Cognitive impairment in epilepsy: the role of reduced network flexibility.

Author information

1
Florey Institute of Neuroscience and Mental Health Heidelberg Victoria Australia.
2
Institute for Social Neuroscience Heidelberg Victoria Australia.
3
Austin Health Heidelberg Victoria Australia.
4
The University of Melbourne Parkville Victoria Australia.

Abstract

Objective:

The dominant model of cognitive impairment in focal epilepsy has emphasised structural bases for cognitive deficits. Current theories of cognition in the healthy brain emphasise the importance of the reweighting of brain network interactions in support of task performance.

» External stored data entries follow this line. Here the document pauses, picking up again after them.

(** Two archives of an export. *)
Definition sample_namelist (zip_name : pystr) : result (list pystr) :=
  if bool_decide (zip_name = lit "facebook-1.zip") then
    Ok [lit "your_facebook_activity/posts/your_posts__check_ins__photos_and_videos_1.json";
        lit "your_facebook_activity/posts/media/your_posts/pic.jpg";
        lit "your_facebook_activity/posts/your_uncategorized_photos.json"]
  else if bool_decide (zip_name = lit "facebook-2.zip") then
    Ok [lit "your_facebook_activity/posts/your_posts__check_ins__photos_and_videos_2.json";
        lit "your_facebook_activity/comments/your_posts_comments.txt"]
  else Err OSError.

Definition run_zips (zip_names : list pystr)
  : result (list pystr * list zip_event) :=
  extract_all_zips (Ok tt) sample_namelist (λ _ _, Ok tt)
    (λ name, lit "extracted_data/" ++ name) zip_names.

(** A post whose text holds quotes, a comma and a line break. *)
Definition comma_post : FacebookPost :=
  {| timestamp := 40;
     post_text := PStr (tpl "say `hi`, then
bye");
     title := PNone; photo_paths := [lit "a.jpg"; lit "b.jpg"];
     photo_filenames := [lit "a.jpg"; lit "b.jpg"];
     date_string := lit "1970-01-01 00:00:40";
     tags := [PStr (lit "x"); PStr (lit "y")];
     external_url := PStr [] |}.

(** * Properties *)

(** ** The error monad *)

Lemma bind_Ok {A B} (f : A → result B) (a : A) : (Ok a ≫= f) = f a.
Proof. reflexivity. Qed.

Lemma bind_Err {A B} (f : A → result B) (e : exn) : (Err e ≫= f) = Err e.
Proof. reflexivity. Qed.

Lemma bind_Ok_inv {A B} (f : A → result B) (m : result A) (b : B) :
  (m ≫= f) = Ok b → ∃ a, m = Ok a ∧ f a = Ok b.
Proof. destruct m as [a|e]; [eauto | discriminate]. Qed.

Lemma bind_assoc {A B C} (m : result A) (f : A → result B) (g : B → result C) :
  ((m ≫= f) ≫= g) = (m ≫= λ a, f a ≫= g).
Proof. by destruct m. Qed.

Tactic Notation "inv_bind" hyp(H) "as" ident(a) ident(Ha) :=
  apply bind_Ok_inv in H; destruct H as (a & Ha & H).

Lemma mapM_result_cons {A B} (f : A → result B) x l :
  mapM f (x :: l) = (y ← f x; k ← mapM f l; Ok (y :: k)).
Proof. reflexivity. Qed.

Lemma for_each_app {A S} (body : A → S → result S) (l1 l2 : list A) (s : S) :
  for_each body (l1 ++ l2) s = (for_each body l1 s ≫= for_each body l2).
Proof.
  revert s; induction l1 as [|x l1 IH]; intros s; [done|].
  simpl. destruct (body x s) as [s'|e]; simpl; [apply IH | done].
Qed.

Here, we explore the hypothesis that cognitive deficits in epilepsy arise through abnormalities of dynamic functional network interactions.

Method:

We studied 19 healthy controls and 37 temporal lobe epilepsy (TLE) patients, using a behavioural measure of verbal fluency (the Controlled Oral Word Association Test) and an fMRI verbal fluency paradigm (Orthographic Lexical Retrieval).

Results:

Behaviourally, verbal fluency was significantly impaired in TLE. Psychophysiological interaction analyses of the fMRI data, which capture state-dependent changes in network connectivity, revealed reduced task-dependent modulations of connectivity from left superior medial frontal cortex to left middle frontal gyrus in TLE patients. Individual differences in verbal fluency among TLE cases was correlated with task-dependent changes in connectivity from left posterior cingulate to left superior medial frontal cortex, and from left superior medial frontal cortex to a range of right predominant brain areas.

Interpretation:

These data reveal that the typical pattern of task-driven shifts in network connectivity is not observed in TLE. Our observations go beyond simple structure-function associations and suggest that failure of network flexibility can be an important contributor to cognitive impairment in epilepsy.